WORK REQUEST. Below are the records; copy exactly the stretch from the line containing "Lemma pte_store T" through the line containing "if decide (same_page", both ends included, and nothing else.

Data excerpts.
Lemma agree_off_store32 P m m' p a v :
  p ∈ P -> p <= a -> a + 4 <= p + PGSIZE -> agree_off P m m' -> agree_off P m (store32 m' a v).
Proof.
  intros Hp Ha Ha' H b Hb. destruct (Hb p Hp); rewrite load8_store32_ne by lia; by apply H.
Qed.

Lemma agree_off_load8 P m m' t b :
  agree_off P m m' -> (forall p, p ∈ P -> page p) -> page t -> t ∉ P ->
  t <= b < t + PGSIZE -> load8 m' b = load8 m b.
Proof.
  intros H HP Ht Hni Hb. apply H. intros p Hp.
  destruct (pages_apart t p) as [?|?]; [apply Ht|by apply HP|set_solver|lia|lia].
Qed.

Lemma agree_off_load32 P m m' t a :
  agree_off P m m' -> (forall p, p ∈ P -> page p) -> page t -> t ∉ P ->
  t <= a -> a + 4 <= t + PGSIZE -> load32 m' a = load32 m a.
Proof.
  intros H HP Ht Hni Ha Ha'. apply load32_ext. intros b Hb.
  eapply agree_off_load8; eauto. lia.
Qed.

(** ** Entries *)

Lemma is_set_0 k : is_set 0 k = false.
Proof. unfold is_set. by rewrite Z.land_0_l. Qed.

Lemma pte_addr_in T m root va a :
  pt_ok T m root -> pte_addr m root va = Some a ->
  exists t, t ∈ T /\ t <> root /\ a = t + 4 * PX 0 va /\
    is_set (load32 m (root + 4 * PX 1 va)) PTE_V = true /\
    PTE2PA (load32 m (root + 4 * PX 1 va)) = t.
Proof.
  intros Hok H. unfold pte_addr in H.
  destruct (is_set _ _) eqn:E; [|done]. inversion H; subst.
  destruct (pt_child _ _ _ Hok (PX 1 va)) as (_ & Hin & Hne); [apply PX_range|done|].
  eauto 10.
Qed.

Lemma pte_addr_pos T m root va a :
  pt_ok T m root -> pte_addr m root va = Some a -> 0 < a.
Proof.
  intros Hok H. destruct (pte_addr_in _ _ _ _ _ Hok H) as (t & Ht & _ & -> & _).
  pose proof (page_pos t (pt_pages _ _ _ Hok t Ht)). pose proof (PX_range 0 va). lia.
Qed.

(** The same table in another memory that agrees on its pages. *)
Lemma pt_ok_frame P T m m' root :
  pt_ok T m root -> agree_off P m m' -> (forall p, p ∈ P -> page p) -> P ## T ->
  pt_ok T m' root /\ (forall va, pte_addr m' root va = pte_addr m root va) /\
  (forall va, pte_of m' root va = pte_of m root va).
Proof.
  intros Hok Ha HP Hd.
  assert (forall t a, t ∈ T -> t <= a -> a + 4 <= t + PGSIZE -> load32 m' a = load32 m a)
    as Hl.
  { intros t a Ht H1 H2. eapply agree_off_load32; [done|done|by eapply pt_pages|set_solver|done|done]. }
  assert (forall i, 0 <= i < 1024 -> load32 m' (root + 4 * i) = load32 m (root + 4 * i))
    as Hr.
  { intros i Hi. apply (Hl root); [apply Hok|unfold PGSIZE; lia|unfold PGSIZE; lia]. }
  assert (forall va, pte_addr m' root va = pte_addr m root va) as Hpa.
  { intros va. unfold pte_addr. by rewrite Hr by apply PX_range. }
  split_and!.
  - destruct Hok as [H1 H2 H3 H4 H5]. split; [done|done| | |].
    + intros i Hi. rewrite Hr by done. by apply H3.
    + intros i j Hi Hj. rewrite !Hr by done. by apply H4.
    + intros t Ht Hne. destruct (H5 t Ht Hne) as (i & Hi & Hv). exists i.
      by rewrite Hr.
  - done.
  - intros va. unfold pte_of. rewrite Hpa. destruct (pte_addr m root va) as [a|] eqn:E; [|done].
    destruct (pte_addr_in _ _ _ _ _ Hok E) as (t & Ht & _ & -> & _).
    pose proof (PX_range 0 va). apply (Hl t); [done|unfold PGSIZE; lia|unfold PGSIZE; lia].
Qed.

Lemma PX_same_page va va' :
  is_u32 va -> is_u32 va' -> same_page va va' -> PX 1 va' = PX 1 va /\ PX 0 va' = PX 0 va.
Proof.
  intros Hva Hva' Hsp. unfold same_page, PGSIZE in Hsp. rewrite !PX1_eq, !PX0_eq, Hsp by done.
  split; [|done]. Z.div_mod_to_equations. lia.
Qed.

Lemma pte_of_same_page m root va va' :
  is_u32 va -> is_u32 va' -> same_page va va' -> pte_of m root va' = pte_of m root va.
Proof.
  intros H1 H2 H3. destruct (PX_same_page va va' H1 H2 H3) as [E1 E0].
  unfold pte_of, pte_addr. by rewrite E1, E0.
Qed.

(** Writing the entry of [va]. *)
Lemma pte_store T m root va a v :
  pt_ok T m root -> pte_addr m root va = Some a -> is_u32 va ->
  pt_ok T (store32 m a v) root /\
  (forall va', is_u32 va' ->
    pte_of (store32 m a v) root va' =
      if decide (same_page va va') then u32 v else pte_of m root va') /\
  agree_off T m (store32 m a v).
Proof.
  intros Hok H Hva. destruct (pte_addr_in _ _ _ _ _ Hok H) as (t & Ht & Hne & -> & Hv & Hpa).
  pose proof (PX_range 0 va) as Hx.
  assert (page t) as Hpt by by eapply pt_pages.
  assert (page root) as Hpr by (eapply pt_pages; [done|apply Hok]).
  assert (forall i, 0 <= i < 1024 ->
    load32 (store32 m (t + 4 * PX 0 va) v) (root + 4 * i) = load32 m (root + 4 * i)) as Hr.
  { intros i Hi. apply load32_store32_ne.
    destruct (pages_apart t root) as [?|?]; [apply Hpt|apply Hpr|done| |];
      unfold PGSIZE in *; lia. }
  assert (forall va', pte_addr (store32 m (t + 4 * PX 0 va) v) root va' = pte_addr m root va')
    as Hpa'.
  { intros va'. unfold pte_addr. by rewrite Hr by apply PX_range. }
  split_and!.
  - destruct Hok as [H1 H2 H3 H4 H5]. split; [done|done| | |].
    + intros i Hi. rewrite Hr by done. by apply H3.
    + intros i j Hi Hj. rewrite !Hr by done. by apply H4.
    + intros t' Ht' Hne'. destruct (H5 t' Ht' Hne') as (i & Hi & Hv'). exists i. by rewrite Hr.
  - intros va' Hva'. unfold pte_of. rewrite Hpa'. case_decide as Hsp.
    + destruct (PX_same_page va va' Hva Hva' Hsp) as [E1 E0].
      unfold pte_addr. rewrite E1, E0, Hv, Hpa. apply load32_store32_eq.
    + destruct (pte_addr m root va') as [a'|] eqn:E; [|done].
      destruct (pte_addr_in _ _ _ _ _ Hok E) as (t' & Ht' & Hne' & -> & Hv' & Hpa'').
      pose proof (PX_range 0 va') as Hx'.
      apply load32_store32_ne. destruct (decide (t' = t)) as [->|Hnt].
      * assert (PX 1 va = PX 1 va') as E1.
        { eapply (pt_inj _ _ _ Hok); [apply PX_range|apply PX_range|done|done|congruence]. }
        assert (PX 0 va <> PX 0 va') as E0.
        { intros E0. apply Hsp, PX_inj; done. }
        lia.
      * destruct (pages_apart t t') as [?|?];
          [apply Hpt|by eapply pt_pages|done| |]; unfold PGSIZE in *; lia.
  - apply (agree_off_store32 _ _ _ t); [done|lia|unfold PGSIZE; lia|apply agree_off_refl].
Qed.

ANSWER TO THIS EXERCISE.
Lemma pte_store T m root va a v :
  pt_ok T m root -> pte_addr m root va = Some a -> is_u32 va ->
  pt_ok T (store32 m a v) root /\
  (forall va', is_u32 va' ->
    pte_of (store32 m a v) root va' =
      if decide (same_page va va') then u32 v else pte_of m root va') /\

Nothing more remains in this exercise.